[Stored items]
(* ===== verification/Xv6Writei.v ===== *)
(** * Writing xv6 files (lab2/fs.c)

    [writei]: the bytes of the file are replaced, the file grows, its new blocks
    are allocated and its inode is written; every other file keeps its bytes.
    The blocks a write logs are counted. *)

From S2P Require Import Prelude CMem Xv6Lock Xv6Proc Xv6World Xv6Bio Xv6Log Xv6Txn Xv6Inode Xv6Disk Xv6Iops Xv6Content Xv6Wrote.
From stdpp Require Import base numbers option list gmap strings.
Open Scope Z_scope.
#[local] Opaque Nat.div Nat.modulo.

(** ** The loop of [writei] *)

Section logs.
Context (SB : superblock).

(** The blocks logged so far are those of [B], the indirect block of [x] and its
    bitmap block. *)
Definition log_in (B : list Z) (ind : Z) (W : list Z) : Prop :=
  forall m, m ∈ W -> m ∈ B \/ ind <> 0 /\ (m = ind \/ m = BBLOCK ind SB).

Lemma log_in_length B ind W : NoDup W -> log_in B ind W -> (length W <= length B + 2)%nat.
Proof.
  intros Hnd Hin. assert (W ⊆+ B ++ [ind; BBLOCK ind SB]) as Hs.
  { apply NoDup_submseteq; [done|]. intros m Hm%Hin. set_solver. }
  apply submseteq_length in Hs. rewrite length_app in Hs. done.
Qed.

Lemma log_in_wrote i off l T C W D C' W' D' B :
  wrote SB i off l T C W D C' W' D' -> log_in B (slot C (D i) NDIRECT) W -> log_in (B ++ T) (slot C' (D' i) NDIRECT) W'.
Proof.
  intros Hw Hin m [Hm|[Hm|Hm]]%(wt_log _ _ _ _ _ _ _ _ _ _ _ Hw); [|left; set_solver|by right].
  apply Hin in Hm as [Hm|[H0 Hm]]; [left; set_solver|right].
  by rewrite (wt_slot _ _ _ _ _ _ _ _ _ _ _ Hw) by (done || unfold NSLOT; lia).
Qed.

End logs.

Section loop.
Context (cur : nat) (pd : Z) (SB : superblock) (fuel : nat) (bswtch : MF unit).
Context (Hfuel : (0 < fuel)%nat) (G : geom SB).
Notation wpa := (wpa cur pd SB).

(** The blocks [t] of inode [i] are there, or there are free blocks for them. *)
Definition space (C : gmap Z (list Z)) (x : dinode) (t : list nat) : Prop :=
  (forall bn, bn ∈ t -> slot C x (dslot bn) <> 0) \/
  (length t + (if decide (slot C x NDIRECT = 0%Z) then 1 else 0) <= nfree SB C)%nat.

Lemma space_bmap C x bn t :
  space C x (bn :: t) -> (length (filter (fun k => slot C x k = 0%Z) (bslots bn)) <= nfree SB C)%nat.
Proof.
  unfold bslots. intros [H|H].
  - specialize (H bn ltac:(left)). unfold dslot in H. destruct (Nat.ltb_spec bn NDIRECT) as [Hlt|Hge].
    + rewrite filter_cons, decide_False by done. simpl. lia.
    + assert (slot C x NDIRECT <> 0) as Hd.
      { intros E. apply H. rewrite slot_indirect by lia. by rewrite E. }
      rewrite !filter_cons, !decide_False by done. simpl. lia.
  - simpl in H. destruct (_ <? _)%nat; rewrite !filter_cons; repeat case_decide; simpl in *; lia.
Qed.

## TASK ITEM
Each line above is to be reproduced exactly. Leave none out.

## RESPONSE TO THIS TASK
(* ===== verification/Xv6Writei.v ===== *)
(** * Writing xv6 files (lab2/fs.c)

    [writei]: the bytes of the file are replaced, the file grows, its new blocks
    are allocated and its inode is written; every other file keeps its bytes.
    The blocks a write logs are counted. *)

From S2P Require Import Prelude CMem Xv6Lock Xv6Proc Xv6World Xv6Bio Xv6Log Xv6Txn Xv6Inode Xv6Disk Xv6Iops Xv6Content Xv6Wrote.
From stdpp Require Import base numbers option list gmap strings.
Open Scope Z_scope.
#[local] Opaque Nat.div Nat.modulo.

(** ** The loop of [writei] *)

Section logs.
Context (SB : superblock).

(** The blocks logged so far are those of [B], the indirect block of [x] and its
    bitmap block. *)
Definition log_in (B : list Z) (ind : Z) (W : list Z) : Prop :=
  forall m, m ∈ W -> m ∈ B \/ ind <> 0 /\ (m = ind \/ m = BBLOCK ind SB).

Lemma log_in_length B ind W : NoDup W -> log_in B ind W -> (length W <= length B + 2)%nat.
Proof.
  intros Hnd Hin. assert (W ⊆+ B ++ [ind; BBLOCK ind SB]) as Hs.
  { apply NoDup_submseteq; [done|]. intros m Hm%Hin. set_solver. }
  apply submseteq_length in Hs. rewrite length_app in Hs. done.
Qed.

Lemma log_in_wrote i off l T C W D C' W' D' B :
  wrote SB i off l T C W D C' W' D' -> log_in B (slot C (D i) NDIRECT) W -> log_in (B ++ T) (slot C' (D' i) NDIRECT) W'.
Proof.
  intros Hw Hin m [Hm|[Hm|Hm]]%(wt_log _ _ _ _ _ _ _ _ _ _ _ Hw); [|left; set_solver|by right].
  apply Hin in Hm as [Hm|[H0 Hm]]; [left; set_solver|right].
  by rewrite (wt_slot _ _ _ _ _ _ _ _ _ _ _ Hw) by (done || unfold NSLOT; lia).
Qed.

End logs.

Section loop.
Context (cur : nat) (pd : Z) (SB : superblock) (fuel : nat) (bswtch : MF unit).
Context (Hfuel : (0 < fuel)%nat) (G : geom SB).
Notation wpa := (wpa cur pd SB).

(** The blocks [t] of inode [i] are there, or there are free blocks for them. *)
Definition space (C : gmap Z (list Z)) (x : dinode) (t : list nat) : Prop :=
  (forall bn, bn ∈ t -> slot C x (dslot bn) <> 0) \/
  (length t + (if decide (slot C x NDIRECT = 0%Z) then 1 else 0) <= nfree SB C)%nat.

Lemma space_bmap C x bn t :
  space C x (bn :: t) -> (length (filter (fun k => slot C x k = 0%Z) (bslots bn)) <= nfree SB C)%nat.
Proof.
  unfold bslots. intros [H|H].
  - specialize (H bn ltac:(left)). unfold dslot in H. destruct (Nat.ltb_spec bn NDIRECT) as [Hlt|Hge].
    + rewrite filter_cons, decide_False by done. simpl. lia.
    + assert (slot C x NDIRECT <> 0) as Hd.
      { intros E. apply H. rewrite slot_indirect by lia. by rewrite E. }
      rewrite !filter_cons, !decide_False by done. simpl. lia.
  - simpl in H. destruct (_ <? _)%nat; rewrite !filter_cons; repeat case_decide; simpl in *; lia.
Qed.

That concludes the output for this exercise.